**RECORDS PROVIDED:**
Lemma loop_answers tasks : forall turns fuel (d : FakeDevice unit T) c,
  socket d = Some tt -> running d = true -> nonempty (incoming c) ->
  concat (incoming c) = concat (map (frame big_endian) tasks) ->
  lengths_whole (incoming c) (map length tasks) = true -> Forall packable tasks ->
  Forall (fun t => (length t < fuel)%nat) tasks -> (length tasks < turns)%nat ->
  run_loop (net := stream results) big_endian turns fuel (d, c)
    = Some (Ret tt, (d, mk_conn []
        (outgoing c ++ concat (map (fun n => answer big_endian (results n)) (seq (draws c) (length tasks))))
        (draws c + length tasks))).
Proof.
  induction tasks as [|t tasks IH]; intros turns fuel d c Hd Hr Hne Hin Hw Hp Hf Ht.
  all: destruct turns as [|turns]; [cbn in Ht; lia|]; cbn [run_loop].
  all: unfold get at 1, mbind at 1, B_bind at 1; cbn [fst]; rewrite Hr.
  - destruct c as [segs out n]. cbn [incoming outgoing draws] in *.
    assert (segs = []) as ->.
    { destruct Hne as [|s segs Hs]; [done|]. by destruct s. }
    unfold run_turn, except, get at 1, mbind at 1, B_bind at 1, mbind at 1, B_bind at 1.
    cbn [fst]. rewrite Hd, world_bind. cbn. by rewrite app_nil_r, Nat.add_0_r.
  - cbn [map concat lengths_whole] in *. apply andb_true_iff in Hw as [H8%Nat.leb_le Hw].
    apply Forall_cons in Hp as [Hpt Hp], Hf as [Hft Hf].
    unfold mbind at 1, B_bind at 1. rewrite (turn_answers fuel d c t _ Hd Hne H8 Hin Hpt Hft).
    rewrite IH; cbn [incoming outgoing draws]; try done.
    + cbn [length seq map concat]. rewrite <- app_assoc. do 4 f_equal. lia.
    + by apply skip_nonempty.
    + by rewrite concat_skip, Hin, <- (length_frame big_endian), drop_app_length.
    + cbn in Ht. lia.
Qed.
--
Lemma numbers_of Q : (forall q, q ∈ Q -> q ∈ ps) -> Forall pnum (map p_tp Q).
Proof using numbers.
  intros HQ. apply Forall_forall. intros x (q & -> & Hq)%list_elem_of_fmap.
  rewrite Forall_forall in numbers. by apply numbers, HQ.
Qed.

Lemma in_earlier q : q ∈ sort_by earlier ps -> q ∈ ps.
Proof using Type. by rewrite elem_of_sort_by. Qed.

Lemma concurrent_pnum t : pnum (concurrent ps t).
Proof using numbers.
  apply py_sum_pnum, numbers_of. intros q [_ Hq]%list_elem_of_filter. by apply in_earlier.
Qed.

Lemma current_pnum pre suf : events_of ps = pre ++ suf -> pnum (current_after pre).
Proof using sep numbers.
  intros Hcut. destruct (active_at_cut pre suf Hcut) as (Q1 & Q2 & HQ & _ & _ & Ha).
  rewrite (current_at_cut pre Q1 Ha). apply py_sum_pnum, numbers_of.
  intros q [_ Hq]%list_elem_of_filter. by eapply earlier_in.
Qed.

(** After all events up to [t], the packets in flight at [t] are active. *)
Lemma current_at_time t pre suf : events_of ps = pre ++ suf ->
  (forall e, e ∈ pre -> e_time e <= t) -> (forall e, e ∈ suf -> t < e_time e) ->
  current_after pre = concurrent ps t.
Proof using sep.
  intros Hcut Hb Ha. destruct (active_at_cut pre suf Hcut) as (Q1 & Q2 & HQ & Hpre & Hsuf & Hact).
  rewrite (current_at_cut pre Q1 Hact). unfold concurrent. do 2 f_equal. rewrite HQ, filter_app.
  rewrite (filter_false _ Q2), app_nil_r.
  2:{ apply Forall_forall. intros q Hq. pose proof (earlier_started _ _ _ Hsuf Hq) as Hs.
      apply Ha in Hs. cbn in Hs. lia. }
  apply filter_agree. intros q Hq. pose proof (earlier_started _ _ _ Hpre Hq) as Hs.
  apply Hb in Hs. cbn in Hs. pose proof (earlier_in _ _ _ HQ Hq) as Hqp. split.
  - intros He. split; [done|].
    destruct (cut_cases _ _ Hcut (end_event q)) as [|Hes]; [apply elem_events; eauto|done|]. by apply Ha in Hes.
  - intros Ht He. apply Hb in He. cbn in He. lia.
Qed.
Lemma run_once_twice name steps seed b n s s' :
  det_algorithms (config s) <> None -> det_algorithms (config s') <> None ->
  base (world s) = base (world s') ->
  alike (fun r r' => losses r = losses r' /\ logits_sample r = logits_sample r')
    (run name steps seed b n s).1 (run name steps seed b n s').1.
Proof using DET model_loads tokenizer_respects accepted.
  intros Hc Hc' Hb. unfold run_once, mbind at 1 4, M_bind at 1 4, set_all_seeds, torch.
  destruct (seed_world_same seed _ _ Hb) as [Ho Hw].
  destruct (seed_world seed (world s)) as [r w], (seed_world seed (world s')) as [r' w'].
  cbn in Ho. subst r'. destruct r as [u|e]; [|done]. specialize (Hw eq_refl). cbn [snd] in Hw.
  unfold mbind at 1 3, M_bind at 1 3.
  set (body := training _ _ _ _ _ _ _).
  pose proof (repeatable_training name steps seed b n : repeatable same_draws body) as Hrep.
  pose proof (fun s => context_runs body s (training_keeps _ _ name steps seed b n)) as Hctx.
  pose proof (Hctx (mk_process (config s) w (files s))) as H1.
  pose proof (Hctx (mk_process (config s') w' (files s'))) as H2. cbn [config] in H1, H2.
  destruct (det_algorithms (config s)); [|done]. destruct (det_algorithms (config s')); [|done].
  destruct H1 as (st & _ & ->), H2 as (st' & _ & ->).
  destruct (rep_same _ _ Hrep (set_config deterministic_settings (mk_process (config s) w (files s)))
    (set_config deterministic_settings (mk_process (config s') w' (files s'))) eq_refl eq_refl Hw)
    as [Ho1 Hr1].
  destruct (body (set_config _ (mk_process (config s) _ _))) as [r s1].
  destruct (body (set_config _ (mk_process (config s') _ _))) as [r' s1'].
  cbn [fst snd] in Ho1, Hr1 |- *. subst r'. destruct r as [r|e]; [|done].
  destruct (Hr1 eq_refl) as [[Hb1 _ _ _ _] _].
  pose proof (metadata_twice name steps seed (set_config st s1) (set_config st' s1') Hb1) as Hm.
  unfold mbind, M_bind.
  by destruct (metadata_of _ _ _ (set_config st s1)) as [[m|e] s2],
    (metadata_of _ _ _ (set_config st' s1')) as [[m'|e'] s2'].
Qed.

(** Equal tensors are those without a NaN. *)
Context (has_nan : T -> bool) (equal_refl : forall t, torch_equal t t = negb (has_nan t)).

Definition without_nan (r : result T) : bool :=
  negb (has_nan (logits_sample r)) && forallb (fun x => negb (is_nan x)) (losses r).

**EXERCISE DIRECTIONS:** Lines in the material above that include the string "segs" should be listed.

**ANSWER SPACE:**
  - destruct c as [segs out n]. cbn [incoming outgoing draws] in *.
    assert (segs = []) as ->.
    { destruct Hne as [|s segs Hs]; [done|]. by destruct s. }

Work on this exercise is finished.